BEGIN Task inputs

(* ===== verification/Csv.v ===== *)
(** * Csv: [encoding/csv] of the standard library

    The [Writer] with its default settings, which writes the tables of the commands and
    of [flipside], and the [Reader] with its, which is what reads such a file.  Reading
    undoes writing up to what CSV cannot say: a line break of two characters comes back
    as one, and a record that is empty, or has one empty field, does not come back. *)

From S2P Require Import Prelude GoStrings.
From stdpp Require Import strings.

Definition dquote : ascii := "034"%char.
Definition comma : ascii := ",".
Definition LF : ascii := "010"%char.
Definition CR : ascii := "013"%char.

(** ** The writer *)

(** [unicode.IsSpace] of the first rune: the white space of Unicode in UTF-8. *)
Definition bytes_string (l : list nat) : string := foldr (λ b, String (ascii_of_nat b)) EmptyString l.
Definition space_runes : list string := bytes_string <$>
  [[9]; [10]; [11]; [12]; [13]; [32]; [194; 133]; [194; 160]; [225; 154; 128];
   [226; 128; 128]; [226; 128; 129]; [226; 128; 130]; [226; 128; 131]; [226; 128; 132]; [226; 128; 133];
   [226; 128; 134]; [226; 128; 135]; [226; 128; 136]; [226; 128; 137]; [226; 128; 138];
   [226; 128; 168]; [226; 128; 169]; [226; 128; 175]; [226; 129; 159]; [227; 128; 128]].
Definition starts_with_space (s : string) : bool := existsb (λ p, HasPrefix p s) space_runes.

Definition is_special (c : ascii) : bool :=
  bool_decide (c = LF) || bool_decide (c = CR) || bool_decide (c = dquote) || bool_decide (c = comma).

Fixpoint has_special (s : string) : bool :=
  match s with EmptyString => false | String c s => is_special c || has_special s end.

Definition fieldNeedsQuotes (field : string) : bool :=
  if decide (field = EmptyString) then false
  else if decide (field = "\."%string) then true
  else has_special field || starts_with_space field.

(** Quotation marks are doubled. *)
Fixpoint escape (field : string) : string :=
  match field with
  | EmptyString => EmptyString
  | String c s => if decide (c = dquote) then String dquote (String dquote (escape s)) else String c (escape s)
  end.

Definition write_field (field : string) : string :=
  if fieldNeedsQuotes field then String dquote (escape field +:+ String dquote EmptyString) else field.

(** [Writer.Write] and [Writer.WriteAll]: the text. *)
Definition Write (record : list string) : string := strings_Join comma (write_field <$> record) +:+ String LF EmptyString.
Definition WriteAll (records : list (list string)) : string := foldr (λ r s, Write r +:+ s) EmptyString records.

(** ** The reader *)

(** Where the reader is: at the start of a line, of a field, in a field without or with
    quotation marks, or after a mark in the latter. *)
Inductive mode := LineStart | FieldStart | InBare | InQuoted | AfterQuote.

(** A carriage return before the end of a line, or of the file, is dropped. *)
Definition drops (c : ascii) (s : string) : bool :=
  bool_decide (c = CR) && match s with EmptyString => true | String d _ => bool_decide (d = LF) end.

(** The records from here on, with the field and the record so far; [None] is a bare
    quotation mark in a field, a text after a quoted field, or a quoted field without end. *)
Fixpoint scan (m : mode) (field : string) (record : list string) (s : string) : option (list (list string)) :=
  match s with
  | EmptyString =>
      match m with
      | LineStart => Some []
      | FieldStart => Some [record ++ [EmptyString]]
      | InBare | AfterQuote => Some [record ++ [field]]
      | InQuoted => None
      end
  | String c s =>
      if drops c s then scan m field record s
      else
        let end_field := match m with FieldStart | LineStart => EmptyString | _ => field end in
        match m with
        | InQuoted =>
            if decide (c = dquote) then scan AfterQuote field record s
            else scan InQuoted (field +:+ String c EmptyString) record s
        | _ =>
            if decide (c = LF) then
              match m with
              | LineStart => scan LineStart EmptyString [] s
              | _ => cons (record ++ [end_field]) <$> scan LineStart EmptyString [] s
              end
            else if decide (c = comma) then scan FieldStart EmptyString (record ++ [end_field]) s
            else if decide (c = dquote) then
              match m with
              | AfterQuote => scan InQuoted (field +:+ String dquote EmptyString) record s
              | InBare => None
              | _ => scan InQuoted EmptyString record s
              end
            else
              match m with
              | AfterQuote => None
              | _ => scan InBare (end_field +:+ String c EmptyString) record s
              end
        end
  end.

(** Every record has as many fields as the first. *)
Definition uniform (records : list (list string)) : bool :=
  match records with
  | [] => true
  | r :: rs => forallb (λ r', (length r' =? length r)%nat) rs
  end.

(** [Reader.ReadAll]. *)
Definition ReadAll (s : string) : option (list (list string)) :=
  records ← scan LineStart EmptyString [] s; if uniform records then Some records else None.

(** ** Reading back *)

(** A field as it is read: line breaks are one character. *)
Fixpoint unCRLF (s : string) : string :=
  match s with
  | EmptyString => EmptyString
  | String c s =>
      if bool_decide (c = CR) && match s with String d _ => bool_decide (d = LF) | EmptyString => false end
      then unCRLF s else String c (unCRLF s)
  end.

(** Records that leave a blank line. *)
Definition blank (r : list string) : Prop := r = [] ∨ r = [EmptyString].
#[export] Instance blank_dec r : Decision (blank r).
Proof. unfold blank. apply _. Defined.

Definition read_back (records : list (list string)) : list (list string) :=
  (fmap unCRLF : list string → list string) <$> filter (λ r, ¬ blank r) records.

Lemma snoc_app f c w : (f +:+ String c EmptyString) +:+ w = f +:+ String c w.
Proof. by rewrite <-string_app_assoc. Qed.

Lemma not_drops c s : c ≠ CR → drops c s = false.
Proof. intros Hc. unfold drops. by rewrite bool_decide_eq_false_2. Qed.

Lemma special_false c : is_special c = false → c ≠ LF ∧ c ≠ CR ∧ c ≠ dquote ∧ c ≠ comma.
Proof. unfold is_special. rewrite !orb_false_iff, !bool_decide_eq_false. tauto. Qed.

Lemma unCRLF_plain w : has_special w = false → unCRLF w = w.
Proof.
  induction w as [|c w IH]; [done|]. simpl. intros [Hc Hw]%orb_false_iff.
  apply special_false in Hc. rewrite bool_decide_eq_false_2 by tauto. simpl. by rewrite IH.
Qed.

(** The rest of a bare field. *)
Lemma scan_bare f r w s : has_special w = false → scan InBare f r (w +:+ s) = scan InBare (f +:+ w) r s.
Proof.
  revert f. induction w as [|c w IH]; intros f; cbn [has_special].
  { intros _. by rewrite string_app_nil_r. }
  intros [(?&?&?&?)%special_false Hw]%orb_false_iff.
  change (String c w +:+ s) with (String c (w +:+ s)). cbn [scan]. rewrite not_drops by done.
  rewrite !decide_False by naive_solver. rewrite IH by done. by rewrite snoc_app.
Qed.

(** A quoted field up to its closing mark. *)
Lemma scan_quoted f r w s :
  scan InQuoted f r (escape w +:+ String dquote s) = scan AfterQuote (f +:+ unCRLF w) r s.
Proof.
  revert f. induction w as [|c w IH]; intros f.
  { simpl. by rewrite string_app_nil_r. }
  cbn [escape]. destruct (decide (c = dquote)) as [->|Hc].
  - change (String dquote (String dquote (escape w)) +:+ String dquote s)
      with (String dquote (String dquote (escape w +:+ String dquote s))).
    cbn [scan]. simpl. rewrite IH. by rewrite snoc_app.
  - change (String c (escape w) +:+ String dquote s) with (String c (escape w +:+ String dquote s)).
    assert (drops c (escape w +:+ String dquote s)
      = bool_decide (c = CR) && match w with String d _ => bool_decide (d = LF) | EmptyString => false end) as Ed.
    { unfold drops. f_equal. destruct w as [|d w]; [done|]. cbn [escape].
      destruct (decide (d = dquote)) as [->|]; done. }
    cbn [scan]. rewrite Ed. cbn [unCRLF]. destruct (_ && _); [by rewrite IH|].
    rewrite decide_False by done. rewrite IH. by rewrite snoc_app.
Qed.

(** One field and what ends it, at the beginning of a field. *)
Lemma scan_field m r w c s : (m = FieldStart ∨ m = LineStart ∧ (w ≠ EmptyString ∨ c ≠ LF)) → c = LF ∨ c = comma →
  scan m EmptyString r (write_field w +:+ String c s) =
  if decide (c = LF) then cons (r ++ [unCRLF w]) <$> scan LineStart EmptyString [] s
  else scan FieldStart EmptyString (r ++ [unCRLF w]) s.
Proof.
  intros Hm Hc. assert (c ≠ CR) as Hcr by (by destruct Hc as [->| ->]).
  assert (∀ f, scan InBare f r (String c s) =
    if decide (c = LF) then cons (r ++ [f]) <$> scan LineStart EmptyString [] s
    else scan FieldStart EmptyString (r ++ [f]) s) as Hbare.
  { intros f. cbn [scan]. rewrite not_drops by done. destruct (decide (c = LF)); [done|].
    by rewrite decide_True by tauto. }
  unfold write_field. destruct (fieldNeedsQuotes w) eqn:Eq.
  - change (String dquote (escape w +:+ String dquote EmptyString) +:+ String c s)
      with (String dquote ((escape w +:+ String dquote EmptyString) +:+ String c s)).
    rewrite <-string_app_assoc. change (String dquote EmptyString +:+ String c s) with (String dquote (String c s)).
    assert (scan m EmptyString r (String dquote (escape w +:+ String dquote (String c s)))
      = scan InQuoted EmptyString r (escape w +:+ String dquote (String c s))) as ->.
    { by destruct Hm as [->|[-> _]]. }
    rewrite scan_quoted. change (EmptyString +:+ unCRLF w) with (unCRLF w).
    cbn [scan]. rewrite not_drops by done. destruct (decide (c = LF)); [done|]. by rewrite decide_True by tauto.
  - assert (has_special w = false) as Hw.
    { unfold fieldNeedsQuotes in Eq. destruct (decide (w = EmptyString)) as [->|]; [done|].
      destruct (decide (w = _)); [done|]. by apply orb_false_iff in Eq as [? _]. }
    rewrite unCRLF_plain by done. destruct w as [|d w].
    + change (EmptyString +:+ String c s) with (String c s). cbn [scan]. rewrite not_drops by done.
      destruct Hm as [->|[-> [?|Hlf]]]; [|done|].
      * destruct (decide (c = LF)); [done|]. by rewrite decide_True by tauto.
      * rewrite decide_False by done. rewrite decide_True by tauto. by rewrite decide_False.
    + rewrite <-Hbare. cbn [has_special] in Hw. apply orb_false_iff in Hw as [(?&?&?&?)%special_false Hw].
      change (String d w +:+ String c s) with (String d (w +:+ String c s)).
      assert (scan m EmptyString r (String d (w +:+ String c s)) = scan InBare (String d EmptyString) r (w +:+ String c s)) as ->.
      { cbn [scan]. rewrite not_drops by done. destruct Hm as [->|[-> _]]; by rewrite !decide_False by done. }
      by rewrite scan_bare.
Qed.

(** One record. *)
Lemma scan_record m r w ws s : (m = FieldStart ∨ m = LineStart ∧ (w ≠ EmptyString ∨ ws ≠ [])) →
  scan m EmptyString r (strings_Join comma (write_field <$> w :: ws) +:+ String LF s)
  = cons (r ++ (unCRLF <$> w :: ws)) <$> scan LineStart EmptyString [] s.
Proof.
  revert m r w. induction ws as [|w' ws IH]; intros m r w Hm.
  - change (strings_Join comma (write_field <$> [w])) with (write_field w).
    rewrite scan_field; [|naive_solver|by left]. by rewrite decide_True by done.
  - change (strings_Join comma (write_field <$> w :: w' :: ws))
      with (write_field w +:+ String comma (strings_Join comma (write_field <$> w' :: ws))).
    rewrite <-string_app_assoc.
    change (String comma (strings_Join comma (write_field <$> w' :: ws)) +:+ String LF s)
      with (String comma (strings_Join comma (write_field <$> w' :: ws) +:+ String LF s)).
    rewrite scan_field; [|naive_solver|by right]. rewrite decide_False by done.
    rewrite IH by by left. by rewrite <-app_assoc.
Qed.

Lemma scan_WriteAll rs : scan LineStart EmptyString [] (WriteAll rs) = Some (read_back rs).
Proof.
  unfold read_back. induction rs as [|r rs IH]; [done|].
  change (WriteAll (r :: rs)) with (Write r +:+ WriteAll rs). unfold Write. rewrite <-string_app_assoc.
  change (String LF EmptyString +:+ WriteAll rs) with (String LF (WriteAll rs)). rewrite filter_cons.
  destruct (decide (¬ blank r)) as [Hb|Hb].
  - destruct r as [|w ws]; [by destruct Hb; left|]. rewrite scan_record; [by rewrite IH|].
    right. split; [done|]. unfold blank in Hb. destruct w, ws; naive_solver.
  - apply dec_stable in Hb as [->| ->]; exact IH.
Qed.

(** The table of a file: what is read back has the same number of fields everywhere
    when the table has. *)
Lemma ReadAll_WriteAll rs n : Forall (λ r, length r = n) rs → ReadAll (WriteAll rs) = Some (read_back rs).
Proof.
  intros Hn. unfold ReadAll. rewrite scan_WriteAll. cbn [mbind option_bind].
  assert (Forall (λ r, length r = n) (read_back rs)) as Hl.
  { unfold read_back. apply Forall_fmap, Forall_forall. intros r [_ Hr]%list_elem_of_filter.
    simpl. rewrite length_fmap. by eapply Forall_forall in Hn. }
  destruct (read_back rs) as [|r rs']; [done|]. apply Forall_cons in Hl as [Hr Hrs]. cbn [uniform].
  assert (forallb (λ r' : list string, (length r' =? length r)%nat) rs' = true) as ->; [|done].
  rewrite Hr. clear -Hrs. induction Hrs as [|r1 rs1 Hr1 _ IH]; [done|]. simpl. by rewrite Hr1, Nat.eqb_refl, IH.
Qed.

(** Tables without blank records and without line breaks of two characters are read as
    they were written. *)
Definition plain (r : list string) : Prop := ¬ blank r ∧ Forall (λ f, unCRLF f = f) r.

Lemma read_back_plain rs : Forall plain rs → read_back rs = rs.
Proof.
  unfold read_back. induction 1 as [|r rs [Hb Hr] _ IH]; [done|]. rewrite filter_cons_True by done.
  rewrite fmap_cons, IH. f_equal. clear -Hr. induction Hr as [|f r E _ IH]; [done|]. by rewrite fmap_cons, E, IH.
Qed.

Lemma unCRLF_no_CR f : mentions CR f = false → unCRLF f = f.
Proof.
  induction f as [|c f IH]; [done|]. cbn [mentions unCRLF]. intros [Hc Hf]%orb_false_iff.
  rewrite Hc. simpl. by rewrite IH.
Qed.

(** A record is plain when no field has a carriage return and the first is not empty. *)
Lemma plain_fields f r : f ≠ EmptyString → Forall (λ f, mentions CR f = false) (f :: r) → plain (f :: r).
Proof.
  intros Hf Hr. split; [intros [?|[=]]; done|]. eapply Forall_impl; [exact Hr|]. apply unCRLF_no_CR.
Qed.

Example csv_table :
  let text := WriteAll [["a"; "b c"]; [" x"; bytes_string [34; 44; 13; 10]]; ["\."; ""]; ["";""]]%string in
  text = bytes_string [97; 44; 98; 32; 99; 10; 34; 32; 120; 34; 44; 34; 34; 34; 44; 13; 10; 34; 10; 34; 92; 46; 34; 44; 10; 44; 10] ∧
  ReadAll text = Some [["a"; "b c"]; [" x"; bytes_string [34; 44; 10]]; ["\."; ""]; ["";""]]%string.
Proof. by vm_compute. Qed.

END Task inputs

Quote in full each line from the top of the records above through the line with "(** [unicode.IsSpace] of"; stop after that line.

(* ===== verification/Csv.v ===== *)
(** * Csv: [encoding/csv] of the standard library

    The [Writer] with its default settings, which writes the tables of the commands and
    of [flipside], and the [Reader] with its, which is what reads such a file.  Reading
    undoes writing up to what CSV cannot say: a line break of two characters comes back
    as one, and a record that is empty, or has one empty field, does not come back. *)

From S2P Require Import Prelude GoStrings.
From stdpp Require Import strings.

Definition dquote : ascii := "034"%char.
Definition comma : ascii := ",".
Definition LF : ascii := "010"%char.
Definition CR : ascii := "013"%char.

(** ** The writer *)

(** [unicode.IsSpace] of the first rune: the white space of Unicode in UTF-8. *)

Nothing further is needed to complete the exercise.